Checking in on the U.S. Housing Market
Activity is normalizing along with rates. Builders' prudence on hiring during the boomlet is now shielding the job market.
The pandemic and the associated policy responses inflated house prices across much of the world. The subsequent withdrawal of emergency measures and the end of the one-off work-from-home migration wave have restored normalcy to much of the market. While lower prices and fewer transactions may be unpleasant for realtors and people who panic-bought housing in the past two years, the macroeconomic impact so far appears to minimal. Much of that can be explained by builders’ reluctance to boost hiring during the boomlet, which seems to have given them the flexibility to hold onto workers even as demand normalizes.

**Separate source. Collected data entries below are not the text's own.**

(* ===== verification/FilePlan.v ===== *)
(** * How a file is cut into maps and packets

    For a message size that divides the page size: packet [j] carries the chunk
    [j] of the file, map [k] the chunks [k * q] and following. *)

From S2P Require Import Prelude CTypes FileNet FileSend.
#[local] Open Scope Z_scope.

(** ** The chunks of a list *)
Section Chunks.
Variable m : nat.
Hypothesis Hm : (0 < m)%nat.
#[local] Set Default Proof Using "All".
Implicit Types F : list Z.

Definition chunk F (j : nat) : list Z := take m (drop (j * m) F).
Definition chunks F (a n : nat) : list Z := mjoin (chunk F <$> seq a n).

(** [T] chunks: as many as it takes. *)
Definition covers (T : nat) F : Prop := ((T - 1) * m < length F <= T * m)%nat.

Lemma chunks_app F a n1 n2 : chunks F a (n1 + n2) = chunks F a n1 ++ chunks F (a + n1) n2.
Proof. unfold chunks. by rewrite seq_app, fmap_app, join_app. Qed.

Lemma chunks_take F n : chunks F 0 n = take (n * m) F.
Proof.
  induction n as [|n IH]; [done|]. replace (S n) with (n + 1)%nat by lia.
  rewrite chunks_app, IH. unfold chunks. simpl. rewrite app_nil_r. unfold chunk.
  replace ((n + 1) * m)%nat with (n * m + m)%nat by lia. by rewrite take_take_drop.
Qed.

Lemma chunks_all F T : covers T F -> chunks F 0 T = F.
Proof. intros [_ H]. rewrite chunks_take. by apply take_ge. Qed.

Lemma chunk_length F j : (length (chunk F j) <= m)%nat.
Proof. unfold chunk. rewrite length_take. lia. Qed.
End Chunks.

Lemma quot_up_spec a b :
  0 <= a < 2147483647 -> 0 < b ->
  0 <= quot_up a b < 2147483648 /\ (quot_up a b - 1) * b < a <= quot_up a b * b.
Proof.
  intros Ha Hb. unfold quot_up. rewrite Z.rem_mod_nonneg, Z.quot_div_nonneg by lia.
  pose proof (Z.div_mod a b ltac:(lia)). pose proof (Z.mod_pos_bound a b Hb).
  assert (0 <= a / b <= a) by (split; [apply Z.div_pos; lia|apply Z.div_le_upper_bound; nia]).
  rewrite I32_id by lia. destruct (Z.eqb_spec (a mod b) 0); simpl; [split; [lia|nia]|].
  split; [|nia]. split; [lia|]. assert (a / b < 2147483647) by lia. lia.
Qed.

Lemma between x c n D : (0 < n) -> (x - 1) * n < D <= x * n -> (c - 1) * n < D <= c * n -> x = c.
Proof. nia. Qed.

(** ** The plan *)
Section Plan.
Variables (q m : nat) (F : list Z).
Hypotheses (Hq : (0 < q)%nat) (Hm : (0 < m)%nat) (HF : (0 < length F)%nat).
Hypothesis Hsize : Z.of_nat (length F) < 2147483647.
Hypothesis Hpage : Z.of_nat (q * m) < 2147483647.
#[local] Set Default Proof Using "All".

Definition page_size : nat := q * m.
Definition thePlan : plan :=
  make_plan (Z.of_nat (length F)) (Z.of_nat page_size) (Z.of_nat m).
Definition nPkts : nat := Z.to_nat (iTotNoOfPkts thePlan).
Definition nMaps : nat := Z.to_nat (iNoOfMappingNeeded thePlan).
(** The packets of map [k]. *)
Definition cnt (k : nat) : nat := Nat.min q (nPkts - k * q).

Lemma nPkts_spec : covers m nPkts F /\ iTotNoOfPkts thePlan = Z.of_nat nPkts /\ (0 < nPkts)%nat.
Proof.
  destruct (quot_up_spec (Z.of_nat (length F)) (Z.of_nat m)) as [? ?]; [lia..|].
  unfold covers, nPkts. simpl. set (T := quot_up _ _) in *. nia.
Qed.

Lemma nMaps_spec :
  covers page_size nMaps F /\ iNoOfMappingNeeded thePlan = Z.of_nat nMaps /\ (0 < nMaps)%nat.
Proof.
  destruct (quot_up_spec (Z.of_nat (length F)) (Z.of_nat page_size)) as [? ?];
    [lia|unfold page_size; lia|].
  unfold covers, nMaps. simpl. set (T := quot_up _ _) in *. unfold page_size in *. nia.
Qed.

(** A map that exists has packets, and the first and last are known. *)
Lemma maps_pkts k : (k < nMaps)%nat -> (k * q < nPkts)%nat.
Proof.
  intros Hk. destruct nPkts_spec as ([? ?] & _ & ?), nMaps_spec as ([? ?] & _ & ?).
  unfold page_size in *. apply (Nat.mul_lt_mono_pos_r m); [lia|].
  assert (k * (q * m) <= (nMaps - 1) * (q * m))%nat by (apply Nat.mul_le_mono_r; lia). lia.
Qed.

Lemma pkts_maps : (nPkts <= nMaps * q)%nat.
Proof.
  destruct nPkts_spec as ([? ?] & _ & ?), nMaps_spec as ([? ?] & _ & ?).
  unfold page_size in *. enough (nPkts - 1 < nMaps * q)%nat by lia.
  apply (Nat.mul_lt_mono_pos_r m); [lia|]. rewrite <- Nat.mul_assoc. lia.
Qed.

Lemma cnt_last : ((nMaps - 1) * q + cnt (nMaps - 1) = nPkts)%nat /\ (0 < cnt (nMaps - 1))%nat.
Proof.
  pose proof pkts_maps. pose proof nMaps_spec as (_ & _ & ?).
  pose proof (maps_pkts (nMaps - 1) ltac:(lia)).
  assert (nMaps * q = (nMaps - 1) * q + q)%nat by (destruct nMaps; lia). unfold cnt. lia.
Qed.

Lemma cnt_full k : (k + 1 < nMaps)%nat -> cnt k = q /\ (k * q + q < nPkts)%nat.
Proof. intros Hk. pose proof (maps_pkts (k + 1) Hk). unfold cnt. lia. Qed.

(** More than one page: the packets of a full map, and of the last one if it is
    not full; otherwise all in one map. *)
Lemma plan_one : nMaps = 1%nat ->
  planPktsPerMMap thePlan = Z.of_nat (cnt 0) /\ iExtraPktsPerMap thePlan = 0.
Proof.
  intros H1. pose proof cnt_last as [Hl _]. destruct nPkts_spec as (_ & HT & _).
  destruct nMaps_spec as ([_ Hle] & _ & _). rewrite H1 in Hle, Hl. simpl. unfold page_size in *.
  rewrite (proj2 (Z.leb_le _ _)) by lia. split; [|done].
  change (quot_up _ _) with (iTotNoOfPkts thePlan). rewrite HT. f_equal. simpl in Hl. lia.
Qed.

(** The same bounds on integers. *)
Lemma pkts_Z :
  (Z.of_nat nPkts - 1) * Z.of_nat m < Z.of_nat (length F) <= Z.of_nat nPkts * Z.of_nat m /\
  (Z.of_nat nMaps - 1) * (Z.of_nat q * Z.of_nat m) < Z.of_nat (length F)
    <= Z.of_nat nMaps * (Z.of_nat q * Z.of_nat m).
Proof.
  destruct nPkts_spec as ([H1 H2] & _ & ?), nMaps_spec as ([H3 H4] & _ & ?).
  unfold page_size in *.
  rewrite Nat2Z.inj_lt, Nat2Z.inj_mul, Nat2Z.inj_sub in H1 by lia.
  rewrite Nat2Z.inj_le, Nat2Z.inj_mul in H2.
  rewrite Nat2Z.inj_lt, !Nat2Z.inj_mul, Nat2Z.inj_sub in H3 by lia.
  rewrite Nat2Z.inj_le, !Nat2Z.inj_mul in H4. lia.
Qed.

Lemma extra_size :
  let D := Z.of_nat (length F) - (Z.of_nat nMaps - 1) * (Z.of_nat q * Z.of_nat m) in
  I32 (Z.rem (Z.of_nat (length F)) (Z.of_nat page_size)) = D /\ D < Z.of_nat page_size \/
  I32 (Z.rem (Z.of_nat (length F)) (Z.of_nat page_size)) = 0 /\ D = Z.of_nat page_size.
Proof.
  pose proof pkts_Z as [_ HK]. unfold page_size. rewrite Nat2Z.inj_mul.
  rewrite Nat2Z.inj_mul in Hpage. set (P := Z.of_nat q * Z.of_nat m) in *.
  set (L := Z.of_nat (length F)) in *. assert (0 < P) by (unfold P; nia). set (D := L - (Z.of_nat nMaps - 1) * P).
  rewrite Z.rem_mod_nonneg by lia. destruct (decide (D = P)) as [HD|HD].
  - right. split; [|done]. assert (L = Z.of_nat nMaps * P) as -> by (unfold D in HD; lia).
    by rewrite Z_mod_mult.
  - left. rewrite <- (Z.mod_unique_pos L P (Z.of_nat nMaps - 1) D) by (unfold D in *; lia).
    rewrite I32_id by (unfold D in *; lia). unfold D in *. lia.
Qed.

Lemma plan_many : (1 < nMaps)%nat ->
  planPktsPerMMap thePlan = Z.of_nat q /\
  (iExtraPktsPerMap thePlan = 0 /\ cnt (nMaps - 1) = q \/
   iExtraPktsPerMap thePlan <> 0 /\ iExtraPktsPerMap thePlan = Z.of_nat (cnt (nMaps - 1))).
Proof.
  intros H1. pose proof cnt_last as [Hl Hl0]. pose proof pkts_Z as [HT HK].
  assert (HlZ : (Z.of_nat nMaps - 1) * Z.of_nat q + Z.of_nat (cnt (nMaps - 1)) = Z.of_nat nPkts).
  { rewrite <- Hl, Nat2Z.inj_add, Nat2Z.inj_mul, Nat2Z.inj_sub by lia. lia. }
  assert (Hb : (page_size < length F)%nat).
  { destruct nMaps_spec as ([? _] & _ & _). unfold page_size in *. nia. }
  simpl. rewrite (proj2 (Z.leb_gt _ _)) by lia.
  destruct (quot_up_spec (Z.of_nat page_size) (Z.of_nat m)) as [_ Hqm];
    [(unfold page_size; lia)..|]. split.
  { apply (between _ _ (Z.of_nat m) (Z.of_nat page_size)); [lia|done|].
    unfold page_size. rewrite Nat2Z.inj_mul. lia. }
  pose proof extra_size as Hx. cbv zeta in Hx.
  destruct Hx as [[-> HD]|[-> HD]].
  - right. set (D := Z.of_nat (length F) - (Z.of_nat nMaps - 1) * (Z.of_nat q * Z.of_nat m)) in *.
    destruct (quot_up_spec D (Z.of_nat m)) as [_ Hc]; [(unfold D, page_size in *; lia)..|].
    assert (quot_up D (Z.of_nat m) = Z.of_nat (cnt (nMaps - 1))) as ->; [|lia].
    apply (between _ _ (Z.of_nat m) D); [lia|done|]. unfold D. lia.
  - left. split; [done|].
    enough (Z.of_nat (cnt (nMaps - 1)) = Z.of_nat q) by lia.
    apply (between _ _ (Z.of_nat m) (Z.of_nat page_size)); [lia| |];
      unfold page_size in *; rewrite Nat2Z.inj_mul in *; lia.
Qed.

(** ** The length of a packet *)
Definition last_len : nat := length F - (nPkts - 1) * m.

Lemma last_len_Z : Z.of_nat last_len = Z.of_nat (length F) - (Z.of_nat nPkts - 1) * Z.of_nat m /\
  (0 < last_len <= m)%nat.
Proof.
  destruct nPkts_spec as ([H1 H2] & _ & ?). unfold last_len.
  rewrite Nat2Z.inj_sub, Nat2Z.inj_mul, Nat2Z.inj_sub by lia. split; [lia|].
  assert (nPkts * m = (nPkts - 1) * m + m)%nat by (destruct nPkts; lia). lia.
Qed.

Lemma last_size : iLastPktSize thePlan = if bool_decide (last_len = m) then 0 else Z.of_nat last_len.
Proof.
  destruct last_len_Z as [Hd Hr]. pose proof extra_size as Hx. simpl.
  pose proof pkts_Z as [HT HK].
  assert (Hm2 : 0 < Z.of_nat m) by lia. set (M := Z.of_nat m) in *.
  destruct Hx as [[-> HD]|[-> HD]].
  - set (D := Z.of_nat (length F) - (Z.of_nat nMaps - 1) * (Z.of_nat q * M)) in *.
    rewrite Z.rem_mod_nonneg by (unfold D; lia).
    assert (HDm : D = M * (Z.of_nat nPkts - 1 - (Z.of_nat nMaps - 1) * Z.of_nat q) + Z.of_nat last_len)
      by (unfold D; lia).
    case_bool_decide as He.
    + rewrite HDm, He. symmetry. apply (Z.mod_unique_pos _ _
        (Z.of_nat nPkts - (Z.of_nat nMaps - 1) * Z.of_nat q)); unfold M; lia.
    + symmetry. eapply Z.mod_unique_pos; [|exact HDm]. unfold M. lia.
  - unfold page_size in HD. rewrite Nat2Z.inj_mul in HD. rewrite bool_decide_eq_true_2; [done|].
    apply Nat2Z.inj. fold M in HD |- *. clearbody M.
    assert (Z.of_nat (length F) = Z.of_nat nMaps * Z.of_nat q * M) as HL by lia.
    assert (Z.of_nat nPkts = Z.of_nat nMaps * Z.of_nat q) as HTq; [|rewrite Hd, HL, HTq; lia].
    apply (between _ _ M (Z.of_nat (length F))); [done|done|]. rewrite HL. lia.
Qed.

Lemma chunk_len j : (j < nPkts)%nat ->
  length (chunk m F j) = if bool_decide (j + 1 = nPkts)%nat then last_len else m.
Proof.
  intros Hj. unfold chunk, last_len. rewrite length_take, length_drop.
  destruct nPkts_spec as ([H1 H2] & _ & ?). case_bool_decide as He.
  - replace (nPkts - 1)%nat with j in * by lia.
    assert (nPkts * m = j * m + m)%nat by (rewrite <- He; lia). lia.
  - assert ((j + 1) * m <= (nPkts - 1) * m)%nat by (apply Nat.mul_le_mono_r; lia). lia.
Qed.

(** What [send_packets] copies for packet [i] of map [k]. *)
Definition packet_len (k i : nat) : Z :=
  if (Z.of_nat (k * q + i) + 1 =? iTotNoOfPkts thePlan) && negb (iLastPktSize thePlan =? 0)
  then iLastPktSize thePlan else Z.of_nat m.

Lemma packet_len_chunk k i : (k * q + i < nPkts)%nat ->
  packet_len k i = Z.of_nat (length (chunk m F (k * q + i))).
Proof.
  intros Hj. destruct nPkts_spec as (_ & HT & _), last_len_Z as [_ Hr]. unfold packet_len.
  rewrite chunk_len, HT, last_size by done.
  destruct (Z.eqb_spec (Z.of_nat (k * q + i) + 1) (Z.of_nat nPkts)) as [He|He].
  - rewrite (bool_decide_eq_true_2 (k * q + i + 1 = nPkts)%nat) by lia. case_bool_decide as Hm3; [by rewrite Hm3|].
    rewrite (proj2 (Z.eqb_neq _ _)) by lia. done.
  - by rewrite (bool_decide_eq_false_2 (k * q + i + 1 = nPkts)%nat) by lia.
Qed.

Lemma page_chunk k i : (i < q)%nat -> (k * q + i < nPkts)%nat ->
  take (Z.to_nat (packet_len k i))
       (drop (i * m) (page_of (Z.of_nat page_size) F (Z.of_nat k))) = chunk m F (k * q + i) /\
  Z.of_nat (i * m) + packet_len k i <= Z.of_nat page_size.
Proof.
  intros Hi Hj. rewrite packet_len_chunk, Nat2Z.id by done.
  pose proof (chunk_length m Hm F (k * q + i)) as Hc.
  assert (Hle : (i * m + m <= page_size)%nat).
  { unfold page_size. replace (i * m + m)%nat with ((i + 1) * m)%nat by lia.
    apply Nat.mul_le_mono_r. lia. }
  split; [|lia]. unfold page_of, cleared. rewrite <- Nat2Z.inj_mul, !Nat2Z.id.
  set (n := length (chunk m F (k * q + i))) in *.
  assert (Hn : (i * m + n <= length (drop (k * page_size) F))%nat).
  { unfold n, chunk. rewrite length_take, !length_drop. unfold page_size.
    destruct nPkts_spec as ([H1 H2] & _ & ?).
    assert ((k * q + i) * m = k * (q * m) + i * m)%nat by lia.
    assert ((k * q + i) * m <= (nPkts - 1) * m)%nat by (apply Nat.mul_le_mono_r; lia). lia. }
  rewrite take_drop_commute, take_take, Nat.min_l by lia.
  rewrite take_app_le by done. rewrite <- take_drop_commute, drop_drop.
  replace (k * page_size + i * m)%nat with ((k * q + i) * m)%nat by (unfold page_size; lia).
  unfold n, chunk. rewrite length_take, <- take_take. by rewrite (take_ge (drop _ F)) by done.
Qed.
End Plan.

Live by Low Rates, Die by High Rates
U.S. house prices—like prices in much of the rest of the rich world—surged during the pandemic. Reduced spending on services and government income support meant that consumers had extra disposable income to spend on housing and durable goods. Many workers forced to work from home suddenly found that they needed more space at the same time that they had the flexibility to move. Most importantly, lower mortgage interest rates meant that a given monthly payment could service much larger loans, which inflated purchasing power for owner-occupiers and investors alike.
Globally, the U.S. was not an outlier, although American house price gains were towards the upper end of the distribution.
As real mortgage rates1 rose by 4 percentage points, however, the price action began to go into reverse.
On average, U.S. home values in October-December 2022 were 3% lower than the most recent peak in April-June 2022.2 Many cities have experienced sharper declines. So far, San Francisco and Seattle have been hit hardest, while Chicago, Cleveland, and Detroit have been relatively shielded.